Exercise requirements: Make an exact copy of the lines starting at the top of the listing below and ending at the line that contains "(** Python slice", inclusive.

Input data:

(** * Item-based movie recommender: rating matrix, cosine similarity, top-N query

    Shallow embedding of [movie_recommender.py] and [movie_recommender_app.py].
    Both scripts build a title-by-title cosine-similarity table from rating
    observations ([load_data]) and answer "movies most similar to this one"
    queries against it ([recommend_movie]).

    Numbers are IEEE-754 binary64 values (primitive floats), as in the
    numpy arrays the scripts manipulate; user and movie identifiers are
    integers, titles are byte strings (the files are decoded as latin-1, so
    code-point order is byte order).  The pandas and scikit-learn calls of
    the scripts are rendered by functions of the same names that follow the
    libraries' behaviour on the arguments the scripts pass; reading the two
    files is input, given as [Files]. *)

From Stdlib Require Import ZArith String Ascii Bool Lia.
From Stdlib Require Import List.
From Stdlib Require Import Permutation Sorted.
From Stdlib Require Import Floats.
Import ListNotations.

Set Implicit Arguments.

(** ** Python outcomes *)

Module Py.

(** The exceptions the two scripts can meet. *)
Inductive exn : Set :=
| KeyError
| ValueError
| FileNotFoundError.

Inductive result (A : Type) : Type :=
| Ok (a : A)
| Raise (e : exn).

Arguments Ok {A} a.
Arguments Raise {A} e.

Definition bind {A B : Type} (r : result A) (k : A -> result B) : result B :=
  match r with
  | Ok a => k a
  | Raise e => Raise e
  end.

(** Python slice [l[start:stop]] for a non-negative [start] and any [stop]:
    a negative [stop] counts from the end, and both ends are clamped. *)
Definition slice {A : Type} (start : nat) (stop : Z) (l : list A) : list A :=
  let len := Z.of_nat (length l) in
  let stop' := if (stop <? 0)%Z then Z.max 0 (len + stop) else Z.min stop len in
  skipn start (firstn (Z.to_nat stop') l).

End Py.

Export Py (Ok, Raise).

Notation "x <- r ;; k" := (Py.bind r (fun x => k))
  (at level 61, r at next level, right associativity).

(** ** Floating-point helpers *)

Module F.

Local Open Scope float_scope.

Definition is_nan (x : float) : bool := PrimFloat.is_nan x.

Definition is_finite (x : float) : bool := PrimFloat.is_finite x.

(** [x == 0.0]: true for both signed zeros. *)
Definition is_zero (x : float) : bool := (x =? 0).

Definition of_nat (n : nat) : float :=
  PrimFloat.of_uint63 (Uint63.of_Z (Z.of_nat n)).

(** [np.finfo(np.float64).eps], i.e. 2^-52. *)
Definition eps : float := Eval cbv in (Z.ldexp 1 (-52)%Z).

(** Dot product of two vectors.  The order in which the products are
    summed is the library's business; here they are accumulated left to
    right from 0, each product and each sum rounded on its own.  A BLAS
    kernel may sum in another order or fuse the multiplication into the
    addition, so the last bit of a score can differ from the one computed
    here: the general theorems below use only what holds for any such
    kernel (both orders of a pair give the same sum, a sum of zeros is a
    zero), and the tables of [Runs] are the tables of this sum. *)
Definition dot (xs ys : list float) : float :=
  fold_left (fun acc p => acc + fst p * snd p) (combine xs ys) 0.

End F.

(** ** Sorting helpers *)

Section InsertionSort.

Variable A : Type.
Variable leb : A -> A -> bool.

Fixpoint insert (x : A) (l : list A) : list A :=
  match l with
  | [] => [x]
  | y :: l' => if leb x y then x :: y :: l' else y :: insert x l'
  end.

(** A stable ascending sort: an element stays in front of the later
    elements it compares equal to. *)
Fixpoint isort (l : list A) : list A :=
  match l with
  | [] => []
  | x :: l' => insert x (isort l')
  end.

(** The last element of a list, if any. *)
Fixpoint last_opt (l : list A) : option A :=
  match l with
  | [] => None
  | [x] => Some x
  | _ :: l' => last_opt l'
  end.

End InsertionSort.

(** ** Axis labels *)

(** Labels of a pandas axis: values with a decidable equality. *)
Class Label (A : Type) : Type := {
  label_eqb : A -> A -> bool;
  label_eqb_spec : forall x y, reflect (x = y) (label_eqb x y)
}.

#[export] Instance Z_Label : Label Z :=
  {| label_eqb := Z.eqb; label_eqb_spec := Z.eqb_spec |}.

#[export] Instance string_Label : Label string :=
  {| label_eqb := String.eqb; label_eqb_spec := String.eqb_spec |}.

(** ** The pandas operations the scripts call *)

Module Pandas.

Local Open Scope float_scope.

(** One line of [u.data] ([names=['user_id','movie_id','rating','timestamp']]). *)
Record RatingRow : Set := {
  r_user_id : Z;
  r_movie_id : Z;
  r_rating : float;
  r_timestamp : Z
}.

(** One line of [u.item], columns 0 and 1 ([names=['movie_id','title']]). *)
Record MovieRow : Set := {
  m_movie_id : Z;
  m_title : string
}.

(** One row of the merged frame. *)
Record DataRow : Set := {
  user_id : Z;
  movie_id : Z;
  rating : float;
  timestamp : Z;
  title : string
}.

(** A two-dimensional labelled table, stored row by row. *)
Record DataFrame (I C : Type) : Type := {
  index : list I;
  columns : list C;
  values : list (list float)
}.

(** A labelled one-dimensional array. *)
Definition Series (L : Type) : Type := list (L * float).

(** [pd.merge(ratings, movies, on='movie_id')]: inner join, in the order of
    the left rows; a rating whose movie is unknown is dropped, a movie id
    listed several times multiplies the rating's rows. *)
Definition merge (ratings : list RatingRow) (movies : list MovieRow) : list DataRow :=
  flat_map
    (fun r =>
       map (fun m =>
              {| user_id := r_user_id r; movie_id := r_movie_id r;
                 rating := r_rating r; timestamp := r_timestamp r;
                 title := m_title m |})
           (filter (fun m => Z.eqb (r_movie_id r) (m_movie_id m)) movies))
    ratings.

(** *** Group-wise mean *)

(** Running state of one group in the grouped mean: compensated (Kahan)
    sum, its compensation term and the number of non-missing values. *)
Record MeanAcc : Set := {
  sumx : float;
  compensation : float;
  nobs : nat
}.

Definition mean_init : MeanAcc :=
  {| sumx := 0; compensation := 0; nobs := 0 |}.

Definition mean_step (a : MeanAcc) (val : float) : MeanAcc :=
  if F.is_nan val then a
  else
    let y := val - compensation a in
    let t := sumx a + y in
    let c := t - sumx a - y in
    {| sumx := t;
       compensation := if F.is_nan c then 0 else c;
       nobs := S (nobs a) |}.

Definition mean_out (a : MeanAcc) : float :=
  match nobs a with
  | O => nan
  | S _ => sumx a / F.of_nat (nobs a)
  end.

(** Mean of the non-missing values of one group, NaN when there is none. *)
Definition group_mean (vals : list float) : float :=
  mean_out (fold_left mean_step vals mean_init).

Definition key : Set := (Z * string)%type.

Definition key_eqb (k k' : key) : bool :=
  Z.eqb (fst k) (fst k') && String.eqb (snd k) (snd k').

Definition key_of (r : DataRow) : key := (user_id r, title r).

(** One step of the grouped pass: the row's value is folded into the state
    of the row's group, which is created on first sight. *)
Fixpoint upd (k : key) (val : float) (m : list (key * MeanAcc)) : list (key * MeanAcc) :=
  match m with
  | [] => [(k, mean_step mean_init val)]
  | (k', a) :: m' =>
      if key_eqb k k' then (k', mean_step a val) :: m'
      else (k', a) :: upd k val m'
  end.

Definition group_pass (data : list DataRow) : list (key * MeanAcc) :=
  fold_left (fun m r => upd (key_of r) (rating r) m) data [].

(** [data.groupby(['user_id','title'])['rating'].mean()]. *)
Definition groupby_mean (data : list DataRow) : list (key * float) :=
  map (fun p => (fst p, mean_out (snd p))) (group_pass data).

(** The ratings of one (user, title) pair, in row order. *)
Definition group_values (data : list DataRow) (k : key) : list float :=
  map rating (filter (fun r => key_eqb k (key_of r)) data).

Fixpoint lookup (V : Type) (k : key) (m : list (key * V)) : option V :=
  match m with
  | [] => None
  | (k', v) :: m' => if key_eqb k k' then Some v else lookup k m'
  end.

(** Labels of an axis: distinct, in ascending order. *)
Definition sort_unique (A : Type) (eq_dec : forall x y : A, {x = y} + {x <> y})
           (leb : A -> A -> bool) (l : list A) : list A :=
  isort leb (nodup eq_dec l).

(** The groups [pivot_table] keeps: those whose mean is not missing. *)
Definition agged (data : list DataRow) : list (key * float) :=
  filter (fun p => negb (F.is_nan (snd p))) (groupby_mean data).

(** [data.pivot_table(index='user_id', columns='title', values='rating')]:
    the cell of a (user, title) pair is the mean of its ratings
    ([aggfunc='mean']); groups whose mean is missing are dropped
    ([dropna=True]); the remaining users label the rows and the remaining
    titles the columns, both sorted; a pair without group is NaN. *)
Definition pivot_table (data : list DataRow) : DataFrame Z string :=
  let idx := sort_unique Z.eq_dec Z.leb (map (fun p => fst (fst p)) (agged data)) in
  let cols := sort_unique string_dec String.leb (map (fun p => snd (fst p)) (agged data)) in
  {| index := idx;
     columns := cols;
     values :=
       map (fun u =>
              map (fun t => match lookup (u, t) (agged data) with
                            | Some v => v
                            | None => nan
                            end) cols) idx |}.

(** [df.fillna(v)]. *)
Definition fillna (I C : Type) (v : float) (df : DataFrame I C) : DataFrame I C :=
  {| index := index df;
     columns := columns df;
     values := map (map (fun x => if F.is_nan x then v else x)) (values df) |}.

(** Column [j] of a row-major table. *)
Definition column (j : nat) (rows : list (list float)) : list float :=
  map (fun row => nth j row nan) rows.

(** [df.T]. *)
Definition T (I C : Type) (df : DataFrame I C) : DataFrame C I :=
  {| index := columns df;
     columns := index df;
     values := map (fun j => column j (values df)) (seq 0 (List.length (columns df))) |}.

(** [Index.get_loc]: position of the first occurrence of a label. *)
Fixpoint index_of (A : Type) `{Label A} (x : A) (l : list A) : option nat :=
  match l with
  | [] => None
  | y :: l' => if label_eqb x y then Some O
               else option_map S (index_of x l')
  end.

(** [name in df.columns]. *)
Definition contains (A : Type) `{Label A} (name : A) (l : list A) : bool :=
  match index_of name l with Some _ => true | None => false end.

(** [df[name]]: the column labelled [name] as a Series over the row labels;
    [KeyError] when no column has that label.  Column labels are taken to
    be distinct, as they are in every table [pivot_table] builds. *)
Definition getitem (I C : Type) `{Label C} (df : DataFrame I C) (name : C)
  : Py.result (Series I) :=
  match index_of name (columns df) with
  | None => Raise Py.KeyError
  | Some j => Ok (combine (index df) (column j (values df)))
  end.

(** [df.at[r, c]] where both labels exist. *)
Definition at_ (I C : Type) `{Label I} `{Label C} (df : DataFrame I C) (r : I) (c : C)
  : option float :=
  match index_of r (index df), index_of c (columns df) with
  | Some i, Some j =>
      match nth_error (values df) i with
      | Some row => nth_error row j
      | None => None
      end
  | _, _ => None
  end.

(** [s.sort_values(ascending=...)] as pandas orders it with a stable
    sorting kernel: missing values go last; for a descending sort the
    non-missing entries are reversed, sorted ascending and reversed again,
    so that equal values keep their original relative order. *)
Definition sort_values (L : Type) (ascending : bool) (s : Series L) : Series L :=
  let non_nans := filter (fun p => negb (F.is_nan (snd p))) s in
  let nans := filter (fun p => F.is_nan (snd p)) s in
  let by_value := fun p q : L * float => snd p <=? snd q in
  (if ascending then isort by_value non_nans
   else rev (isort by_value (rev non_nans))) ++ nans.

Arguments sort_values {L} ascending s.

Written response:
(** * Item-based movie recommender: rating matrix, cosine similarity, top-N query

    Shallow embedding of [movie_recommender.py] and [movie_recommender_app.py].
    Both scripts build a title-by-title cosine-similarity table from rating
    observations ([load_data]) and answer "movies most similar to this one"
    queries against it ([recommend_movie]).

    Numbers are IEEE-754 binary64 values (primitive floats), as in the
    numpy arrays the scripts manipulate; user and movie identifiers are
    integers, titles are byte strings (the files are decoded as latin-1, so
    code-point order is byte order).  The pandas and scikit-learn calls of
    the scripts are rendered by functions of the same names that follow the
    libraries' behaviour on the arguments the scripts pass; reading the two
    files is input, given as [Files]. *)

From Stdlib Require Import ZArith String Ascii Bool Lia.
From Stdlib Require Import List.
From Stdlib Require Import Permutation Sorted.
From Stdlib Require Import Floats.
Import ListNotations.

Set Implicit Arguments.

(** ** Python outcomes *)

Module Py.

(** The exceptions the two scripts can meet. *)
Inductive exn : Set :=
| KeyError
| ValueError
| FileNotFoundError.

Inductive result (A : Type) : Type :=
| Ok (a : A)
| Raise (e : exn).

Arguments Ok {A} a.
Arguments Raise {A} e.

Definition bind {A B : Type} (r : result A) (k : A -> result B) : result B :=
  match r with
  | Ok a => k a
  | Raise e => Raise e
  end.

(** Python slice [l[start:stop]] for a non-negative [start] and any [stop]:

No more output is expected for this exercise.